→ Assigned task
The listing below must be given again in full, exactly.

→ Data extracts
(* ===== verification/CameraCapture.v ===== *)
(** * The camera (include/camera_capture.hpp, src/camera_capture.cpp)

    Opening the device, [start]/[stop], and [captureLoop] with the sequence
    numbers and arguments of its [push] calls. OpenCV's answers are environment
    records; a [double] it returns is given by its integer part. *)

From S2P Require Import Prelude Text Protocol RingQueue.

Record CameraConfig := mkCameraConfig {
  device : list byte;
  cam_width : Z;
  cam_height : Z;
  fps : Z;
  use_jpeg : bool;
  jpeg_quality : Z
}.

Definition CameraConfig_default : CameraConfig := mkCameraConfig (chars "0") 1280 720 30 true 85.

Record CameraCapture := mkCameraCapture {
  cam_config_ : CameraConfig;
  cap_opened_ : bool;          (** cap_.isOpened() *)
  actual_width_ : Z;
  actual_height_ : Z;
  actual_fps_ : Z;
  pixel_format_ : Z;
  streaming_ : bool;
  frame_seq_ : Z
}.

Definition CameraCapture_new (config : CameraConfig) : CameraCapture :=
  mkCameraCapture config false 0 0 0 0 false 0.

(** OpenCV's parameter of that name. *)
Definition IMWRITE_JPEG_QUALITY : Z := 1.

(** The member the constructor initialises; its configuration never changes. *)
Definition jpeg_params_ (c : CameraCapture) : list Z :=
  [IMWRITE_JPEG_QUALITY; jpeg_quality (cam_config_ c)].

Definition isOpened (c : CameraCapture) : bool := cap_opened_ c.

(** ** Opening *)

(** The device index, -1 when the string is not a number. *)
Definition device_index (device : list byte) : Z :=
  let '(val, rest) := strtol device in
  match rest with
  | [] => if decide (device = []) then -1 else i32 val
  | _ => -1
  end.

(** Calls of cv::VideoCapture::open. *)
Inductive open_call :=
  | OpenIndex (index : Z) (v4l2 : bool)
  | OpenPath (path : list byte) (v4l2 : bool).

Record camera_env := mkCameraEnv {
  ve_open : open_call -> bool;
  ve_width : Z;                (** cap_.get(CAP_PROP_FRAME_WIDTH) *)
  ve_height : Z;
  ve_fps : Z
}.

(** [double] to an unsigned type of [w] bits: undefined out of range. *)
Definition of_double (w z : Z) : option Z := if decide (0 <= z < 2 ^ w) then Some z else None.

Definition open_calls (device : list byte) (v4l2 : bool) : open_call :=
  if 0 <=? device_index device then OpenIndex (device_index device) v4l2 else OpenPath device v4l2.

Definition open (e : camera_env) (c : CameraCapture) : option (bool * CameraCapture) :=
  let cfg := cam_config_ c in
  let opened := if ve_open e (open_calls (device cfg) true) then true
                else ve_open e (open_calls (device cfg) false) in
  if negb opened then
    Some (false, mkCameraCapture cfg false (actual_width_ c) (actual_height_ c) (actual_fps_ c)
                   (pixel_format_ c) (streaming_ c) (frame_seq_ c))
  else
    w ← of_double 16 (ve_width e);
    h ← of_double 16 (ve_height e);
    f ← of_double 32 (ve_fps e);
    let fmt := PixelFormat_value (if use_jpeg cfg then JPEG else BGR24) in
    Some (true, mkCameraCapture cfg true w h f fmt (streaming_ c) (frame_seq_ c)).

Definition start (c : CameraCapture) : bool * CameraCapture :=
  if negb (cap_opened_ c) then (false, c)
  else (true, mkCameraCapture (cam_config_ c) (cap_opened_ c) (actual_width_ c) (actual_height_ c)
                (actual_fps_ c) (pixel_format_ c) true 0).

Definition stop (c : CameraCapture) : CameraCapture :=
  if streaming_ c then
    mkCameraCapture (cam_config_ c) (cap_opened_ c) (actual_width_ c) (actual_height_ c)
      (actual_fps_ c) (pixel_format_ c) false (frame_seq_ c)
  else c.

(** Whether [cap_.release()] is called, and the object it leaves. *)
Definition CameraCapture_delete (c : CameraCapture) : bool * CameraCapture :=
  let c := stop c in
  if cap_opened_ c then
    (true, mkCameraCapture (cam_config_ c) false (actual_width_ c) (actual_height_ c)
             (actual_fps_ c) (pixel_format_ c) (streaming_ c) (frame_seq_ c))
  else (false, c).

(** ** Capturing *)

Definition getTimestampNs (tv_sec tv_nsec : Z) : Z :=
  u64 (u64 (u64 tv_sec * 1000000000) + u64 tv_nsec).

(** A cv::Mat: its size and its bytes. *)
Record mat := mkMat { m_cols : Z; m_rows : Z; m_data : list byte }.

(** What one iteration of the loop meets. *)
Record capture_env := mkCaptureEnv {
  ce_read : option mat;                (** cap_.read *)
  ce_clock : Z * Z;                    (** clock_gettime *)
  ce_imencode : list Z -> option (list byte)   (** cv::imencode of the image with parameters *)
}.

Definition encodeJpeg (e : capture_env) (c : CameraCapture) : option (list byte) :=
  ce_imencode e (jpeg_params_ c).

(** The arguments of [queue.push]. *)
Record push_args := mkPushArgs {
  pa_seq : Z;
  pa_timestamp_ns : Z;
  pa_data : list byte;
  pa_len : Z;
  pa_pixel_format : Z;
  pa_width : Z;
  pa_height : Z
}.

(** One iteration: the call of [push], if the iteration gets there. *)
Definition capture_body (e : capture_env) (c : CameraCapture) : option push_args * CameraCapture :=
  match ce_read e with
  | None => (None, c)
  | Some m =>
      if decide (m_data m = []) then (None, c)
      else
        let timestamp_ns := getTimestampNs (ce_clock e).1 (ce_clock e).2 in
        let prepared := if use_jpeg (cam_config_ c) then encodeJpeg e c else Some (m_data m) in
        match prepared with
        | None => (None, c)
        | Some data =>
            let seq := frame_seq_ c in
            (Some (mkPushArgs seq timestamp_ns data (u32 (Z.of_nat (length data))) (pixel_format_ c)
                     (u16 (m_cols m)) (u16 (m_rows m))),
             mkCameraCapture (cam_config_ c) (cap_opened_ c) (actual_width_ c) (actual_height_ c)
               (actual_fps_ c) (pixel_format_ c) (streaming_ c) (u64 (seq + 1)))
        end
  end.

(** [envs] pairs the value of [running.load()] with what the iteration meets. *)
Fixpoint captureLoop (envs : list (bool * capture_env)) (c : CameraCapture)
    : option (list push_args * CameraCapture) :=
  match envs with
  | [] => None
  | (running, e) :: envs =>
      if negb (running && streaming_ c) then Some ([], c)
      else
        let '(call, c) := capture_body e c in
        '(calls, c) ← captureLoop envs c;
        Some (match call with Some a => a :: calls | None => calls end, c)
  end.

→ Finished task
(* ===== verification/CameraCapture.v ===== *)
(** * The camera (include/camera_capture.hpp, src/camera_capture.cpp)

    Opening the device, [start]/[stop], and [captureLoop] with the sequence
    numbers and arguments of its [push] calls. OpenCV's answers are environment
    records; a [double] it returns is given by its integer part. *)

From S2P Require Import Prelude Text Protocol RingQueue.

Record CameraConfig := mkCameraConfig {
  device : list byte;
  cam_width : Z;
  cam_height : Z;
  fps : Z;
  use_jpeg : bool;
  jpeg_quality : Z
}.

Definition CameraConfig_default : CameraConfig := mkCameraConfig (chars "0") 1280 720 30 true 85.

Record CameraCapture := mkCameraCapture {
  cam_config_ : CameraConfig;
  cap_opened_ : bool;          (** cap_.isOpened() *)
  actual_width_ : Z;
  actual_height_ : Z;
  actual_fps_ : Z;
  pixel_format_ : Z;
  streaming_ : bool;
  frame_seq_ : Z
}.

Definition CameraCapture_new (config : CameraConfig) : CameraCapture :=
  mkCameraCapture config false 0 0 0 0 false 0.

(** OpenCV's parameter of that name. *)
Definition IMWRITE_JPEG_QUALITY : Z := 1.

(** The member the constructor initialises; its configuration never changes. *)
Definition jpeg_params_ (c : CameraCapture) : list Z :=
  [IMWRITE_JPEG_QUALITY; jpeg_quality (cam_config_ c)].

Definition isOpened (c : CameraCapture) : bool := cap_opened_ c.

(** ** Opening *)

(** The device index, -1 when the string is not a number. *)
Definition device_index (device : list byte) : Z :=
  let '(val, rest) := strtol device in
  match rest with
  | [] => if decide (device = []) then -1 else i32 val
  | _ => -1
  end.

(** Calls of cv::VideoCapture::open. *)
Inductive open_call :=
  | OpenIndex (index : Z) (v4l2 : bool)
  | OpenPath (path : list byte) (v4l2 : bool).

Record camera_env := mkCameraEnv {
  ve_open : open_call -> bool;
  ve_width : Z;                (** cap_.get(CAP_PROP_FRAME_WIDTH) *)
  ve_height : Z;
  ve_fps : Z
}.

(** [double] to an unsigned type of [w] bits: undefined out of range. *)
Definition of_double (w z : Z) : option Z := if decide (0 <= z < 2 ^ w) then Some z else None.

Definition open_calls (device : list byte) (v4l2 : bool) : open_call :=
  if 0 <=? device_index device then OpenIndex (device_index device) v4l2 else OpenPath device v4l2.

Definition open (e : camera_env) (c : CameraCapture) : option (bool * CameraCapture) :=
  let cfg := cam_config_ c in
  let opened := if ve_open e (open_calls (device cfg) true) then true
                else ve_open e (open_calls (device cfg) false) in
  if negb opened then
    Some (false, mkCameraCapture cfg false (actual_width_ c) (actual_height_ c) (actual_fps_ c)
                   (pixel_format_ c) (streaming_ c) (frame_seq_ c))
  else
    w ← of_double 16 (ve_width e);
    h ← of_double 16 (ve_height e);
    f ← of_double 32 (ve_fps e);
    let fmt := PixelFormat_value (if use_jpeg cfg then JPEG else BGR24) in
    Some (true, mkCameraCapture cfg true w h f fmt (streaming_ c) (frame_seq_ c)).

Definition start (c : CameraCapture) : bool * CameraCapture :=
  if negb (cap_opened_ c) then (false, c)
  else (true, mkCameraCapture (cam_config_ c) (cap_opened_ c) (actual_width_ c) (actual_height_ c)
                (actual_fps_ c) (pixel_format_ c) true 0).

Definition stop (c : CameraCapture) : CameraCapture :=
  if streaming_ c then
    mkCameraCapture (cam_config_ c) (cap_opened_ c) (actual_width_ c) (actual_height_ c)
      (actual_fps_ c) (pixel_format_ c) false (frame_seq_ c)
  else c.

(** Whether [cap_.release()] is called, and the object it leaves. *)
Definition CameraCapture_delete (c : CameraCapture) : bool * CameraCapture :=
  let c := stop c in
  if cap_opened_ c then
    (true, mkCameraCapture (cam_config_ c) false (actual_width_ c) (actual_height_ c)
             (actual_fps_ c) (pixel_format_ c) (streaming_ c) (frame_seq_ c))
  else (false, c).

(** ** Capturing *)

Definition getTimestampNs (tv_sec tv_nsec : Z) : Z :=
  u64 (u64 (u64 tv_sec * 1000000000) + u64 tv_nsec).

(** A cv::Mat: its size and its bytes. *)
Record mat := mkMat { m_cols : Z; m_rows : Z; m_data : list byte }.

(** What one iteration of the loop meets. *)
Record capture_env := mkCaptureEnv {
  ce_read : option mat;                (** cap_.read *)
  ce_clock : Z * Z;                    (** clock_gettime *)
  ce_imencode : list Z -> option (list byte)   (** cv::imencode of the image with parameters *)
}.

Definition encodeJpeg (e : capture_env) (c : CameraCapture) : option (list byte) :=
  ce_imencode e (jpeg_params_ c).

(** The arguments of [queue.push]. *)
Record push_args := mkPushArgs {
  pa_seq : Z;
  pa_timestamp_ns : Z;
  pa_data : list byte;
  pa_len : Z;
  pa_pixel_format : Z;
  pa_width : Z;
  pa_height : Z
}.

(** One iteration: the call of [push], if the iteration gets there. *)
Definition capture_body (e : capture_env) (c : CameraCapture) : option push_args * CameraCapture :=
  match ce_read e with
  | None => (None, c)
  | Some m =>
      if decide (m_data m = []) then (None, c)
      else
        let timestamp_ns := getTimestampNs (ce_clock e).1 (ce_clock e).2 in
        let prepared := if use_jpeg (cam_config_ c) then encodeJpeg e c else Some (m_data m) in
        match prepared with
        | None => (None, c)
        | Some data =>
            let seq := frame_seq_ c in
            (Some (mkPushArgs seq timestamp_ns data (u32 (Z.of_nat (length data))) (pixel_format_ c)
                     (u16 (m_cols m)) (u16 (m_rows m))),
             mkCameraCapture (cam_config_ c) (cap_opened_ c) (actual_width_ c) (actual_height_ c)
               (actual_fps_ c) (pixel_format_ c) (streaming_ c) (u64 (seq + 1)))
        end
  end.

(** [envs] pairs the value of [running.load()] with what the iteration meets. *)
Fixpoint captureLoop (envs : list (bool * capture_env)) (c : CameraCapture)
    : option (list push_args * CameraCapture) :=
  match envs with
  | [] => None
  | (running, e) :: envs =>
      if negb (running && streaming_ c) then Some ([], c)
      else
        let '(call, c) := capture_body e c in
        '(calls, c) ← captureLoop envs c;
        Some (match call with Some a => a :: calls | None => calls end, c)
  end.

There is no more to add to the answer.